Saved data entries
Definition HeapAdtCreate (cap : nat) (is_max : bool) (width : nat) : outcome heap_adt :=
  if negb (bool_decide (0 < cap)%nat) then Panicked PANIC_ASSERTION_FAILURE else
  if negb (bool_decide (0 < width)%nat) then Panicked PANIC_ASSERTION_FAILURE else
  let q := (1 + (width + 8 - 1) / 8)%nat in
  Done (Heap cap 0 width q is_max (replicate (q * cap) junk)).
End heap_create.

Fixpoint SwapElements_loop (n a b : nat) : M heap_adt unit :=
  match n with
  | O => mret tt
  | S n =>
    tmp ← word a;
    wb ← word b;
    set_word a wb;;
    set_word b tmp;;
    SwapElements_loop n (S a) (S b)
  end.

Definition SwapElements (a b : nat) : M heap_adt unit :=
  h ← get;
  SwapElements_loop (qwords_per_elem h) (a * qwords_per_elem h) (b * qwords_per_elem h).

Definition GetMinOrMaxIndex (a b : nat) : M heap_adt nat :=
  h ← get;
  if decide (size h ≤ a ∨ size h ≤ b)%nat then mret (a `min` b)%nat else
  wa ← word (a * qwords_per_elem h);
  wb ← word (b * qwords_per_elem h);
  let is_a_small := bool_decide (wa < wb) in
  mret (if xorb (max h) is_a_small then a else b).

(** Each recursive call moves to a strictly larger index below [size]. *)
Fixpoint Heapify (fuel i : nat) : M heap_adt unit :=
  match fuel with
  | O => exhausted
  | S fuel =>
    let left := (i * 2 + 1)%nat in
    let right := (left + 1)%nat in
    m ← GetMinOrMaxIndex i left;
    best ← GetMinOrMaxIndex right m;
    if decide (i ≠ best) then SwapElements i best;; Heapify fuel best
    else mret tt
  end.

(** The loop at the end of [HeapAdtInsert]; each turn halves [i]. *)
Fixpoint sift_up (fuel i : nat) : M heap_adt unit :=
  match fuel with
  | O => exhausted
  | S fuel =>
    h ← get;
    let q := qwords_per_elem h in
    if decide (i = O) then mret tt else
    wp ← word ((i - 1) / 2 * q);
    wi ← word (i * q);
    if xorb (max h) (bool_decide (wi < wp)) then
      SwapElements ((i - 1) / 2) i;; sift_up fuel ((i - 1) / 2)
    else mret tt
  end.

Definition HeapAdtInsert (elem : list Z) (priority : Z) : M heap_adt unit :=
  h ← get;
  if decide (size h = capacity h) then panic PANIC_PRIORITY_QUEUE else
  let q := qwords_per_elem h in
  let i := size h in
  put (set_size h (S (size h)));;
  set_word (i * q) priority;;
  memcpy_words (i * q + 1) (q - 1) (take (element_width h) elem);;
  sift_up (S i) i.

(** The priority, and the index in the array of the data it refers to. *)
Record heap_adt_result := Result { priority : Z; data : nat }.

Definition HeapAdtPeek : M heap_adt heap_adt_result :=
  h ← get;
  if decide (size h = O) then panic PANIC_PRIORITY_QUEUE else
  p ← word 0;
  mret (Result p 1).

Fixpoint copy_row (n dst src : nat) : M heap_adt unit :=
  match n with
  | O => mret tt
  | S n => w ← word src; set_word dst w;; copy_row n (S dst) (S src)
  end.

Definition HeapAdtPop : M heap_adt unit :=
  h ← get;
  if decide (size h = O) then panic PANIC_PRIORITY_QUEUE else
  let n := (size h - 1)%nat in
  put (set_size h n);;
  copy_row (qwords_per_elem h) 0 (n * qwords_per_elem h);;
  Heapify (S (size h)) 0.

Definition HeapAdtGetCapacity : M heap_adt nat := gets capacity.
Definition HeapAdtGetUsedSize : M heap_adt nat := gets size.

(** Reading an element back through the pointer of a result. *)
Definition read_data (r : heap_adt_result) : M heap_adt (list Z) :=
  h ← get;
  mret (take (element_width h)
          (mjoin (le_split 8 <$> take (qwords_per_elem h - 1) (drop (data r) (array h))))).

(** A run: three insertions into a min-heap of 8-byte elements, then a pop. *)
Example heap_demo :
  let elem n := [n; 0; 0; 0; 0; 0; 0; 0] in
  (h ← HeapAdtCreate (H := bump_allocator) 4 false 8;
   '(r, _) ← (HeapAdtInsert (elem 5) 50;; HeapAdtInsert (elem 3) 30;; HeapAdtInsert (elem 4) 40;;
         HeapAdtPop;; p ← HeapAdtPeek; d ← read_data p; mret (priority p, d)) h;
   mret r) = Done (40, elem 4).
Proof. by vm_compute. Qed.

(** ** The array as rows *)
Section flat.
Context {A : Type}.
Implicit Types rows : list (list A).

Lemma flat_length rows q :
  Forall (λ r, length r = q) rows → length (mjoin rows) = (length rows * q)%nat.
Proof. induction 1 as [|r rows Hr _ IH]; [done|]. simpl. rewrite length_app. lia. Qed.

TO DO »
Please make an exact copy of the lines from the one holding "(elem 4) 40;;" through the final line of the records above, nothing more.

OUTPUT OF THE TASK »
   '(r, _) ← (HeapAdtInsert (elem 5) 50;; HeapAdtInsert (elem 3) 30;; HeapAdtInsert (elem 4) 40;;
         HeapAdtPop;; p ← HeapAdtPeek; d ← read_data p; mret (priority p, d)) h;
   mret r) = Done (40, elem 4).
Proof. by vm_compute. Qed.

(** ** The array as rows *)
Section flat.
Context {A : Type}.
Implicit Types rows : list (list A).

Lemma flat_length rows q :
  Forall (λ r, length r = q) rows → length (mjoin rows) = (length rows * q)%nat.
Proof. induction 1 as [|r rows Hr _ IH]; [done|]. simpl. rewrite length_app. lia. Qed.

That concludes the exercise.